Bias‐Switchable Volatile and Nonvolatile Multifunctional Photoelectric Memristors Based on MXene Quantum Dots for Efficient Selective Encryption‐Decryption and Recognition

Abstract Confronted with the surge in information volume, ensuring the security and efficiency of information transmission is crucial. Therefore, a selective encryption strategy is necessary. It involves pre‐identifying image information and deciding whether to encrypt it based on its importance. Given the low efficiency of manual identification, there is an urgent need to develop a fast and efficient image recognition module to ensure the effective processing of decrypted data. However, in previous studies, encryption, decryption, and image recognition are implemented by separate modules, which require additional circuit connections and limit system flexibility. This study proposes a photoelectric memristor based on MXene quantum dots (MQDs) that exhibits stable volatile and nonvolatile functions under electrical control.

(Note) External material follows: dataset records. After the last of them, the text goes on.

Definition node_pass_step (refs : References) (st : nodePass) (node : Node) : nodePass :=
  let i1 := if graphIDPattern (node_ID node) then []
            else [nodeIssue "invalid_node_id" (node_ID node) "node id must match ^[a-z0-9_-]{1,64}$"] in
  let '(i2, nodes') :=
    match np_nodes st !! node_ID node with
    | Some _ => ([nodeIssue "duplicate_node_id" (node_ID node) "node id must be unique"], np_nodes st)
    | None => ([], <[node_ID node := node]> (np_nodes st))
    end in
  let i3 := if (200 <? len (node_Name node))%Z
            then [nodeIssue "invalid_node_name" (node_ID node) "node name must not exceed 200 characters"]
            else [] in
  let '(i4, conditionRef) := validateConfig node refs in
  {| np_issues := np_issues st ++ i1 ++ i2 ++ i3 ++ i4;
     np_nodes := nodes';
     np_triggerIDs := if String.eqb (node_Kind node) "trigger"
                      then np_triggerIDs st ++ [node_ID node] else np_triggerIDs st;
     np_conditions := if String.eqb conditionRef "" then np_conditions st
                      else np_conditions st ++
                           [{| conditionID := node_ID node; sendNodeID := conditionRef |}] |}.

Definition node_pass (refs : References) (nodes : list Node) : nodePass :=
  fold_left (node_pass_step refs) nodes
    {| np_issues := []; np_nodes := ∅; np_triggerIDs := []; np_conditions := [] |}.

(** What the loop over the edges accumulates. *)
Record edgePass := {
  ep_issues : list Issue;
  ep_outgoing : adjacency;
  ep_incoming : adjacency;
  ep_edgeIDs : gset string
}.

Definition edge_pass_step (nodes : gmap string Node) (st : edgePass) (edge : Edge) : edgePass :=
  let i1 := if graphIDPattern (edge_ID edge) then []
            else [edgeIssue "invalid_edge_id" (edge_ID edge) "edge id must match ^[a-z0-9_-]{1,64}$"] in
  let i2 := if bool_decide (edge_ID edge ∈ ep_edgeIDs st)
            then [edgeIssue "duplicate_edge_id" (edge_ID edge) "edge id must be unique"] else [] in
  let ids := {[edge_ID edge]} ∪ ep_edgeIDs st in
  if bool_decide (nodes !! edge_From edge = None) || bool_decide (nodes !! edge_To edge = None) then
    {| ep_issues := ep_issues st ++ i1 ++ i2 ++
         [edgeIssue "edge_unknown_node" (edge_ID edge) "edge endpoints must reference existing nodes"];
       ep_outgoing := ep_outgoing st; ep_incoming := ep_incoming st; ep_edgeIDs := ids |}
  else
    let i3 := if String.eqb (edge_From edge) (edge_To edge)
              then [edgeIssue "self_loop" (edge_ID edge) "self-loop edges are not allowed"] else [] in
    {| ep_issues := ep_issues st ++ i1 ++ i2 ++ i3;
       ep_outgoing := push_edge (ep_outgoing st) (edge_From edge) edge;
       ep_incoming := push_edge (ep_incoming st) (edge_To edge) edge;
       ep_edgeIDs := ids |}.

Definition edge_pass (nodes : gmap string Node) (edges : list Edge) : edgePass :=
  fold_left (edge_pass_step nodes) edges
    {| ep_issues := []; ep_outgoing := ∅; ep_incoming := ∅; ep_edgeIDs := ∅ |}.

(** The branch labels of a condition's outgoing edges: issues and the number of
    yes and no edges. *)
Fixpoint branch_pass (outs : list Edge) : list Issue * Z * Z :=
  match outs with
  | [] => ([], 0%Z, 0%Z)
  | edge :: outs' =>
      let '(issues, yes, no) := branch_pass outs' in
      match edge_Branch edge with
      | None => (edgeIssue "condition_branch_required" (edge_ID edge)
                   "condition edges require a yes or no branch" :: issues, yes, no)
      | Some b =>
          if String.eqb b "yes" then (issues, (yes + 1)%Z, no)
          else if String.eqb b "no" then (issues, yes, (no + 1)%Z)
          else (edgeIssue "invalid_edge_branch" (edge_ID edge) "edge branch must be yes or no" :: issues, yes, no)
      end
  end.

Definition degree_issues (outgoing : adjacency) (node : Node) : list Issue :=
  let outs := edges_at outgoing (node_ID node) in
  if String.eqb (node_Kind node) "condition" then
    let '(issues, yes, no) := branch_pass outs in
    issues ++
    (if negb (yes =? 1)%Z || negb (no =? 1)%Z || negb (Z.of_nat (length outs) =? 2)%Z
     then [nodeIssue "condition_branches" (node_ID node)
             "condition must have exactly one yes edge and one no edge"] else [])
  else
    (if (1 <? Z.of_nat (length outs))%Z
     then [nodeIssue "invalid_out_degree" (node_ID node)
             "non-condition nodes may have at most one outgoing edge"] else []) ++
    flat_map (fun edge => match edge_Branch edge with
                          | Some _ => [edgeIssue "unexpected_edge_branch" (edge_ID edge)
                                         "only condition edges may have a branch"]
                          | None => []
                          end) outs.

Definition trigger_issues (incoming : adjacency) (triggerID : string) : list Issue :=
  match edges_at incoming triggerID with
  | [] => []
  | _ => [nodeIssue "trigger_indegree" triggerID "trigger must have no incoming edges"]
  end.

Definition reachability_issues (nodes : list Node) (triggerIDs : list string) (outgoing : adjacency)
  : list Issue :=
  match triggerIDs with
  | [trigger] =>
      let reachable := reachableFrom trigger outgoing in
      flat_map (fun node => if bool_decide (node_ID node ∈ reachable) then []
                            else [nodeIssue "unreachable_node" (node_ID node)
                                    "node must be reachable from the trigger"]) nodes
  | _ => []
  end.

Using this multifunctional device, integrated encryption, decryption, and image recognition into a single array, achieving the desired functions through programmed control of light and electrical signals, thereby increasing device utilization by 100%. Through image recognition technology, the volume of data that needs to be encrypted is reduced, and when the data volume is reduced to 30% of its original size, the information transmission speed is tripled. This neuromorphic device provides an effective solution for achieving an efficient and energy‐saving encryption, decryption, and recognition system.